“We aren’t saying much, but welcoming our first American Abami, George, born February 2045, about a month ago, after his mother, Laura, was incarcerated in a Virtual Lion home, during pregnancy.” The man at the podium wore a grey suit with a wide smile and had his necktie hanging neatly before his stomach from the collar.

Amidst the applause from the crowd, he exclaimed, “Wow!”

The audience cheered as George was displayed on the screen. The baby had a pale yellow face covered with light furs, his eyes were brownish and he had a very flat nose. He had a proud light gold mane seated on his skull. His voice was not much different from another child’s and possessed animal features from his head to chest.

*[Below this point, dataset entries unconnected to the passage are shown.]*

Definition target (w : TimerWheel) (deadline : Z) : Z * Z :=
  if deadline <=? last_now w then (DUE_LOCATION, current_tick w)
  else
    let tick := Z.min (deadline_tick w deadline)
                  (saturating_add 64 (current_tick w) (saturating_sub SLOT_COUNT 1)) in
    (slot_of tick, tick).

Definition schedule (w : TimerWheel) (key : ParticipantHandle) (deadline : Z)
    : option TimerWheel :=
  let '(location, tick) := target w deadline in
  match nodes w !! key with
  | Some node =>
      if (node_location node =? location) && (node_tick node =? tick) then Some w
      else
        w ← (if is_armed node then unlink w key else Some w);
        link w key location tick
  | None => link (with_nodes w (<[key := node_new]> (nodes w))) key location tick
  end.

Definition cancel (w : TimerWheel) (key : ParticipantHandle) : option TimerWheel :=
  match nodes w !! key with
  | None => Some w
  | Some node =>
      w ← (if is_armed node then unlink w key else Some w);
      Some (with_nodes w (delete key (nodes w)))
  end.

Definition next_deadline (w : TimerWheel) : option Z :=
  match due_head w with
  | Some _ => Some (last_now w)
  | None =>
      let start := Z.to_nat (slot_of (saturating_add 64 (current_tick w) 1)) in
      offset ← next_occupied_from w start;
      let tick := saturating_add 64 (saturating_add 64 (current_tick w) 1) offset in
      Some (default (epoch w) (instant_checked_add (epoch w) (duration_for_ticks tick)))
  end.

(** The loop of [drain_location], with the handles passed to the callback in
    order. Every turn disarms a node, so [size (nodes w)] turns are enough and
    one more sees the empty list. *)
Fixpoint drain_loop (fuel : nat) (w : TimerWheel) (location : Z)
    : option (TimerWheel * list ParticipantHandle) :=
  match fuel with
  | O => None
  | S fuel' =>
      match head_at w location with
      | None => Some (w, [])
      | Some id =>
          w ← unlink w id;
          '(w, fired) ← drain_loop fuel' w location;
          Some (w, id :: fired)
      end
  end.
Definition drain_location (w : TimerWheel) (location : Z) :=
  drain_loop (S (size (nodes w))) w location.
Lemma without_app m f1 f2 : without (without m f1) f2 = without m (f1 ++ f2).
Proof.
  apply map_eq. intros x. rewrite !without_lookup. repeat case_decide; set_solver.
Qed.

Lemma drain_loop_spec fuel w ls l :
  wheel_rep w ls -> slots_match w -> location_ok l -> (length (ls l) < fuel)%nat ->
  exists w', drain_loop fuel w l = Some (w', ls l) /\ wheel_rep w' (upd ls l []) /\
    same_clock w w' /\ slots_match w' /\ pending w' = without (pending w) (ls l) /\
    dom (nodes w') = dom (nodes w).
Proof.
  revert w ls. induction fuel as [|fuel IH]; intros w ls Hrep Hsm Hl Hf; [lia|]. simpl.
  rewrite (rep_head _ _ Hrep l Hl). destruct (ls l) as [|k rest] eqn:Els; simpl.
  - exists w. split_and!; try done.
    + eapply rep_ext; [|done]. intros l'. unfold upd. by case_decide; subst.
    + apply map_eq. intros x. rewrite without_lookup. by rewrite decide_False by set_solver.
  - assert (ls l !! 0%nat = Some k) as H0 by by rewrite Els.
    destruct (rep_chain _ _ Hrep l 0 k Hl H0) as (n & Hk & Hn & _).
    destruct (unlink_view w ls k n Hrep Hsm Hk) as (w1 & i & -> & Hi & Hrep1 & Hc1 & Hsm1 & Hp1 & Hd1 & _).
    { rewrite Hn. destruct Hl. unfold DISARMED_LOCATION, DUE_LOCATION. lia. }
    rewrite Hn in *. pose proof (NoDup_index _ _ _ _ (rep_nodup _ _ Hrep l Hl) H0 Hi) as <-.
    rewrite Els in Hrep1. simpl in Hrep1. simpl.
    assert (upd ls l rest l = rest) as El by (unfold upd; by rewrite decide_True).
    destruct (IH w1 (upd ls l rest) Hrep1 Hsm1 Hl) as (w2 & Hw2 & Hrep2 & Hc2 & Hsm2 & Hp2 & Hd2).
    { rewrite El. simpl in Hf. lia. }
    rewrite El in *. rewrite Hw2. simpl. exists w2. split_and!; try done.
    + eapply rep_ext; [|done]. intros l'. unfold upd. by case_decide.
    + destruct Hc1 as (? & ? & ?), Hc2 as (? & ? & ?). split_and!; congruence.
    + rewrite Hp2, Hp1. apply map_eq. intros x. rewrite !without_lookup, lookup_delete.
      repeat case_decide; subst; set_solver.
    + congruence.
Qed.
(* ===== verification/UpdateApply.v ===== *)
(** * Applying updates on the shard

    [shard/updates.rs], [ShardUpdateApplication]: an update is applied in
    slices of [SHARD_PLAN_OPERATION_BUDGET] plans, suspended between calls of
    [apply]. The reference definition [apply_atomic] applies an update in one
    go; the theorems relate the two. *)

From S2P Require Import Prelude.
From S2P Require Import Route.
From S2P Require Import ShardUpdate.

Definition SHARD_PLAN_OPERATION_BUDGET : nat := 256.

Section UpdateApply.
Context {ParticipantId TrackId TrackKind SourceEncoding ParticipantEffect Ack : Type}.
Context `{!EqDecision ParticipantId, !Countable ParticipantId}.
#[local] Abbreviation ShardUpdate :=
  (@ShardUpdate ParticipantId TrackId TrackKind SourceEncoding ParticipantEffect Ack).
#[local] Abbreviation ShardUpdateOp :=
  (@ShardUpdateOp ParticipantId TrackId TrackKind SourceEncoding ParticipantEffect).
#[local] Abbreviation TrackPlanUpdate := (@TrackPlanUpdate ParticipantId TrackId).
#[local] Abbreviation Effects := (list (ParticipantId * ParticipantEffect)).

(** What the application asks of [ShardExecution]: an effect reports whether
    its participant is there to take it, a plan reports the entries touched. *)
Class ShardExecution (X : Type) := {
  apply_participant_effect : X -> ParticipantId -> ParticipantEffect -> X * bool;
  apply_plan : X -> TrackPlanUpdate -> X * Z;
  execute_lifecycle_op : X -> ShardUpdateOp -> X;
}.
(* ===== verification/Topology.v ===== *)
(** * Who is subscribed to what

    [control/topology.rs]: the catalogue of published tracks of a room, the
    standing subscriptions over it, the indexes that find the subscriptions
    matching a track and the tracks matching a subscription, and the reasons
    for which a participant receives a track. Selector matching is
    [track.rs], [TrackSelector].

    Hash maps and sets are finite maps and sets; an iteration over one is an
    iteration over a set of elements. A slot-map key is an argument of the
    operation that inserts with it: the slot map promises a key that is not in
    use. A track is what the topology reads of it (room, identity, publisher
    and publication label) and the rest, which it carries. *)

From S2P Require Import Prelude.
From S2P Require Import Route.
From S2P Require Import SlotAlloc.

Inductive TrackKind := Audio | Video | Data.
#[export] Instance TrackKind_eq_dec : EqDecision TrackKind.
Proof. solve_decision. Defined.
#[export] Instance TrackKind_countable : Countable TrackKind.
Proof.
  refine (inj_countable' (fun k => match k with Audio => 0 | Video => 1 | Data => 2 end)
    (fun n => match n with 0 => Audio | 1 => Video | _ => Data end) _). by intros [].
Defined.

Inductive SelectionPolicy := All | Allocated.
#[export] Instance SelectionPolicy_eq_dec : EqDecision SelectionPolicy.
Proof. solve_decision. Defined.

(** ** Indexes: a map from keys to non-empty sets *)

Section Index.
Context {K V : Type} `{!EqDecision K, !Countable K, !EqDecision V, !Countable V}.
Implicit Types (m : gmap K (gset V)).

(** [index.get(&key).into_iter().flatten()] *)
Definition at_key m (k : K) : gset V := default ∅ (m !! k).

(** [index.entry(key).or_default().insert(value)] *)
Definition insert_indexed m (k : K) (v : V) : gmap K (gset V) :=
  <[k := {[v]} ∪ at_key m k]> m.

(** [remove_indexed] and [remove_reason]: the set is dropped with its last
    element. *)
Definition remove_indexed m (k : K) (v : V) : gmap K (gset V) :=
  match m !! k with
  | None => m
  | Some values =>
      let values := values ∖ {[v]} in
      if decide (values = ∅) then delete k m else <[k := values]> m
  end.

Definition index_ok m : Prop := map_Forall (fun _ vs => vs ≠ ∅) m.

Lemma at_key_insert m k v k' v' :
  v' ∈ at_key (insert_indexed m k v) k' <-> (k' = k /\ v' = v) \/ v' ∈ at_key m k'.
Proof.
  unfold insert_indexed, at_key. rewrite lookup_insert. case_decide; simpl; set_solver.
Qed.

Lemma at_key_remove m k v k' v' :
  v' ∈ at_key (remove_indexed m k v) k' <-> v' ∈ at_key m k' /\ ~ (k' = k /\ v' = v).
Proof.
  unfold remove_indexed, at_key. destruct (m !! k) as [vs|] eqn:E.
  - case_decide as Hd.
    + rewrite lookup_delete. case_decide; subst; simpl; [rewrite E; simpl; set_solver|set_solver].
    + rewrite lookup_insert. case_decide; subst; simpl; [rewrite E; simpl; set_solver|set_solver].
  - split; [|tauto]. intros Hv. split; [done|]. intros [-> ->]. rewrite E in Hv. set_solver.
Qed.

Lemma insert_indexed_ok m k v : index_ok m -> index_ok (insert_indexed m k v).
Proof. intros H. apply map_Forall_insert_2; [set_solver|done]. Qed.

Lemma remove_indexed_ok m k v : index_ok m -> index_ok (remove_indexed m k v).
Proof.
  intros H. unfold remove_indexed. destruct (m !! k); [|done].
  case_decide; [by apply map_Forall_delete|by apply map_Forall_insert_2].
Qed.

Lemma index_ok_key m k : index_ok m -> (is_Some (m !! k) <-> exists v, v ∈ at_key m k).
Proof.
  intros H. unfold at_key. destruct (m !! k) as [vs|] eqn:E; simpl.
  - split; [|eauto]. intros _. apply set_choose_L. by eapply H.
  - split; [by intros []|]. intros [v Hv]. set_solver.
Qed.

(** [retain] on the keys. *)
Lemma at_key_filter m (P : K -> Prop) `{!forall k, Decision (P k)} k v :
  v ∈ at_key (filter (fun kv => P kv.1) m) k <-> v ∈ at_key m k /\ P k.
Proof.
  unfold at_key. rewrite map_lookup_filter. destruct (m !! k); simpl; [|set_solver].
  case_guard; simpl; set_solver.
Qed.

Lemma index_ok_filter m (P : K -> Prop) `{!forall k, Decision (P k)} :
  index_ok m -> index_ok (filter (fun kv => P kv.1) m).
Proof. intros Hok k' vs Hk. apply map_lookup_filter_Some in Hk as [Hk _]. by eapply Hok. Qed.
End Index.

Section Topology.
Context {ParticipantId RoomId TrackId SubscriptionKey Body : Type}.
Context `{!EqDecision ParticipantId, !Countable ParticipantId}.
Context `{!EqDecision RoomId, !Countable RoomId}.
Context `{!EqDecision TrackId, !Countable TrackId}.
Context `{!EqDecision SubscriptionKey, !Countable SubscriptionKey}.
Context (track_kind : TrackId -> TrackKind).

(** ** Tracks and selectors *)

Record Track := mkTrack {
  track_room : RoomId;
  track_id : TrackId;
  track_origin : ParticipantId;
  publication_label : option string;
  track_body : Body;
}.

Record TrackAncestry := mkAncestry {
  anc_room : RoomId;
  anc_publisher : ParticipantId;
  anc_track : TrackId;
}.
Definition from_track (t : Track) : TrackAncestry :=
  mkAncestry (track_room t) (track_origin t) (track_id t).

Record TrackSelector := mkSelector {
  sel_track : option TrackId;
  sel_publisher : option ParticipantId;
  sel_kind : option TrackKind;
  sel_label : option string;
}.
#[export] Instance TrackSelector_eq_dec : EqDecision TrackSelector.
Proof. solve_decision. Defined.

Definition selector_track (t : TrackId) : TrackSelector := mkSelector (Some t) None None None.
Definition selector_kind (k : TrackKind) : TrackSelector := mkSelector None None (Some k) None.
Definition data_topic (publisher : option ParticipantId) (label : string) : TrackSelector :=
  mkSelector None publisher (Some Data) (Some label).

(** [Option::is_none_or] *)
Definition is_none_or {A} (o : option A) (f : A -> bool) : bool :=
  match o with None => true | Some a => f a end.

Definition matches (s : TrackSelector) (t : Track) : bool :=
  is_none_or (sel_track s) (fun expected => bool_decide (track_id t = expected)) &&
  is_none_or (sel_publisher s) (fun expected => bool_decide (track_origin t = expected)) &&
  is_none_or (sel_kind s) (fun expected => bool_decide (track_kind (track_id t) = expected)) &&
  is_none_or (sel_label s) (fun expected => bool_decide (publication_label t = Some expected)).

Record Subscription := mkSubscription {
  sub_id : SubscriptionKey;
  subscriber : ParticipantId;
  selector : TrackSelector;
  selection : SelectionPolicy;
  owned_ref : option Z;
}.

Record Publication := mkPublication { pub_track : Track; pub_label : option string }.

Inductive SubscriptionAnchor :=
| AnchorTrack (t : TrackId)
| AnchorPublisher (p : ParticipantId)
| AnchorLabel (l : string)
| AnchorKind (k : TrackKind)
| AnchorAny.
#[export] Instance SubscriptionAnchor_eq_dec : EqDecision SubscriptionAnchor.
Proof. solve_decision. Defined.

(** ** The room's topology

    The fields of [RoomTrackTopology] in three groups: the catalogue, the
    subscriptions, and the reasons that follow from both. *)

Record Catalog := mkCatalog {
  tracks : gmap TrackId Publication;
  by_publisher : gmap ParticipantId (gset TrackId);
  by_kind : gmap TrackKind (gset TrackId);
  by_label : gmap string (gset TrackId);
}.

Record Interests := mkInterests {
  subscriptions : gmap SubscriptionKey Subscription;
  owned : gmap (ParticipantId * Z) SubscriptionKey;
  by_track : gmap TrackId (gset SubscriptionKey);
  by_subscriber_publisher : gmap ParticipantId (gset SubscriptionKey);
  by_subscription_kind : gmap TrackKind (gset SubscriptionKey);
  by_subscription_label : gmap string (gset SubscriptionKey);
  unconstrained : gset SubscriptionKey;
}.

Record Reasons := mkReasons {
  candidate_reasons : gmap (ParticipantId * TrackId) (gset SubscriptionKey);
  automatic_reasons : gmap (ParticipantId * TrackId) (gset SubscriptionKey);
  allocated : gset (ParticipantId * TrackId);
}.

Record RoomTrackTopology := mkRoomTopology {
  catalog : Catalog;
  interests : Interests;
  reasons : Reasons;
}.

Definition room_default : RoomTrackTopology :=
  mkRoomTopology (mkCatalog ∅ ∅ ∅ ∅) (mkInterests ∅ ∅ ∅ ∅ ∅ ∅ ∅) (mkReasons ∅ ∅ ∅).

Definition index_track (c : Catalog) (i : TrackAncestry) (label : option string) : Catalog :=
  mkCatalog (tracks c)
    (insert_indexed (by_publisher c) (anc_publisher i) (anc_track i))
    (insert_indexed (by_kind c) (track_kind (anc_track i)) (anc_track i))
    (match label with
     | Some l => insert_indexed (by_label c) l (anc_track i)
     | None => by_label c
     end).

Definition unindex_track (c : Catalog) (i : TrackAncestry) (label : option string) : Catalog :=
  mkCatalog (tracks c)
    (remove_indexed (by_publisher c) (anc_publisher i) (anc_track i))
    (remove_indexed (by_kind c) (track_kind (anc_track i)) (anc_track i))
    (match label with
     | Some l => remove_indexed (by_label c) l (anc_track i)
     | None => by_label c
     end).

“It is amazing how the predictions of the National Science Conference held at Georgia about two decades ago, which talked about Abamis and the advancement of Science have manifested from its hypothesis stage. The World’s renowned Geneticists and Biologists held a similar conference months ago and decided to choose Test objects from four different Continents. Hear, hear, ladies and gentlemen!”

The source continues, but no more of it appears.